2019. július 21., vasárnap

John Ashbery: The Whole Is Admirably Composed


In rainy night all the faces look like telephones.
Help me! I am in this street because I was
going someplace, and now, not to be there is here.
So billows pile up on the shore, I hear
the mountains, the tide of autumn pulls in
ever thicker like a blanket of tears, and

people go about their business, unconcerned
if with another. And to those whose loneliness
shouts envy in my face, I say I am here on this
last floor, room of sobs and of grieving.
It’s better you know to actually live it
since always some unexpected detail intervenes:
how he came to your house long ago
on a forgotten afternoon filled with birds’ wings
and the standard that stood then has crumpled
yet another has taken its place:

high up in the ivy where the water from the
falls disappears amid smooth boulders,
this renown, this envy. And most of all
the challenge sleep brings, how it coaxes
the dunce out of his lair, how meals are shared
and whispers passed around.

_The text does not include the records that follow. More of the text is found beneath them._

(** ** The end of Run *)

(** X12: when Run returns, C workers have been started and every one of
    them has left runWorker and called wg.Done, the WaitGroup counter is
    back at zero, the results channel is closed, and b.start still holds
    the stamp that Run took. *)
Theorem Run_returns (b : Work.t) (t0 : Duration) (h : heap)
    (tr : list event) (s : state) :
  fresh b -> 0 <= Work.N b <= max_int -> 1 <= Work.C b <= max_int ->
  reaches (initial b t0 h) tr s -> st_ctl s = CEnd ->
  Z.of_nat (length (st_pool s)) = Work.C b /\
  (forall w wk, st_pool s !! w = Some wk -> w_pc wk = WExit) /\
  zsum (w_n <$> st_pool s) = Work.N b /\
  st_wg s = 0 /\
  (exists ch, Work.results (st_b s) = Some ch /\ ch_closed ch = true) /\
  run_start tr = Some (Work.start (st_b s)).
Proof.
  intros Hf HN HC Hr Hend.
  pose proof (reaches_Inv b Hf HN HC t0 h tr s Hr) as HI.
  destruct HI as [_ _ Hlen Hsum _ Hwg Hwaited _ _ Hchan _ _ _ _ _ _ _ _].
  rewrite Hend in *. simpl in *. specialize (Hwaited eq_refl).
  split; [done|]. split.
  { intros w wk Hl. pose proof (pending_le _ _ _ Hl) as Hp.
    rewrite Hwaited in Hp. unfold pending in Hp. destruct (w_pc wk); try done; lia. }
  split; [unfold tally in Hsum; lia|]. split; [lia|]. split.
  { destruct (Work.results (st_b s)) as [ch|]; [|done].
    exists ch. by destruct Hchan as (_ & _ & ->). }
  clear Hlen Hsum Hwg Hwaited Hchan.
  enough (stamped (st_ctl s) = true -> run_start tr = Some (Work.start (st_b s)))
    as H2 by (rewrite Hend in H2; by apply H2).
  clear Hend. induction Hr as [|tr s a e s' _ IH Hs]; [done|].
  unfold run_start in *. rewrite foldl_app. simpl.
  destruct s as [b1 ctl done now hp cl wg pool crashed].
  step_cases Hs; simpl in *; try done; auto.
  all: unfold Init in *; repeat (case_match; simplify_eq); simpl in *; auto.
Qed.

(** ** The period of the throttle *)

Lemma all_from_spec fuel p : forall q0 q,
  all_from fuel q0 p = true -> q0 <= q < q0 + Z.of_nat fuel -> p q = true.
Proof.
  induction fuel as [|fuel IH]; intros q0 q H Hq; [lia|].
  simpl in H. apply andb_true_iff in H as [H1 H2].
  destruct (decide (q = q0)) as [->|Hne]; [done|].
  apply (IH (q0 + 1)); [done|lia].
Qed.

(** X13: for every whole number of queries per second from 1 to 10000,
    the throttle of a worker is a ticker (not the nil channel) of period
    1000000 / QPS microseconds, the quotient rounded down. *)
Theorem throttle_whole_qps (b : Work.t) (q : Z) :
  1 <= q <= 10000 -> Work.QPS b = f64_of_Z q ->
  throttle_period (Work.QPS b) = 1000000 / q * Microsecond /\
  0 < 1000000 / q * Microsecond /\
  new_throttle b = Some (1000000 / q * Microsecond).
Proof.
  intros Hq HQ.
  assert (Hall : all_from (Z.to_nat 10000) 1 period_ok = true)
    by (vm_compute; reflexivity).
  pose proof (all_from_spec _ _ 1 q Hall ltac:(lia)) as Hp.
  unfold period_ok in Hp. apply andb_true_iff in Hp as [Hpos Hper].
  apply Z.eqb_eq in Hper.
  assert (Hdiv : 100 <= 1000000 / q).
  { apply Z.div_le_lower_bound; lia. }
  assert (0 < 1000000 / q * Microsecond) by (unfold Microsecond; lia).
  unfold new_throttle, time_Tick. rewrite HQ, Hpos, Hper.
  split; [done|]. split; [done|].
  destruct (Z.leb_spec (1000000 / q * Microsecond) 0); [lia|done].
Qed.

Then the real boy
comes to you like a kite on wind that is flagging
through the needle hole of the hourglass—
as though this were the summit.

There is more to inconstancy than you will
want to hear, and meanwhile the streets have dried,
tears been put away until another time, and a smile
paints the easy vapor that rises from all
human activity. I see it is time to question trees,
thorns in hedges, again, the same blind investigation
that leads you from trap to trap before bargaining
to forget you. And this is only a bump
on the earth’s surface, casting no shadow, until
the white and dark fruits of the far pledge be
wafted into view again, out of control, shimmering
in the dark that runs off and is collected
in oceans. And the map is again wiped clean.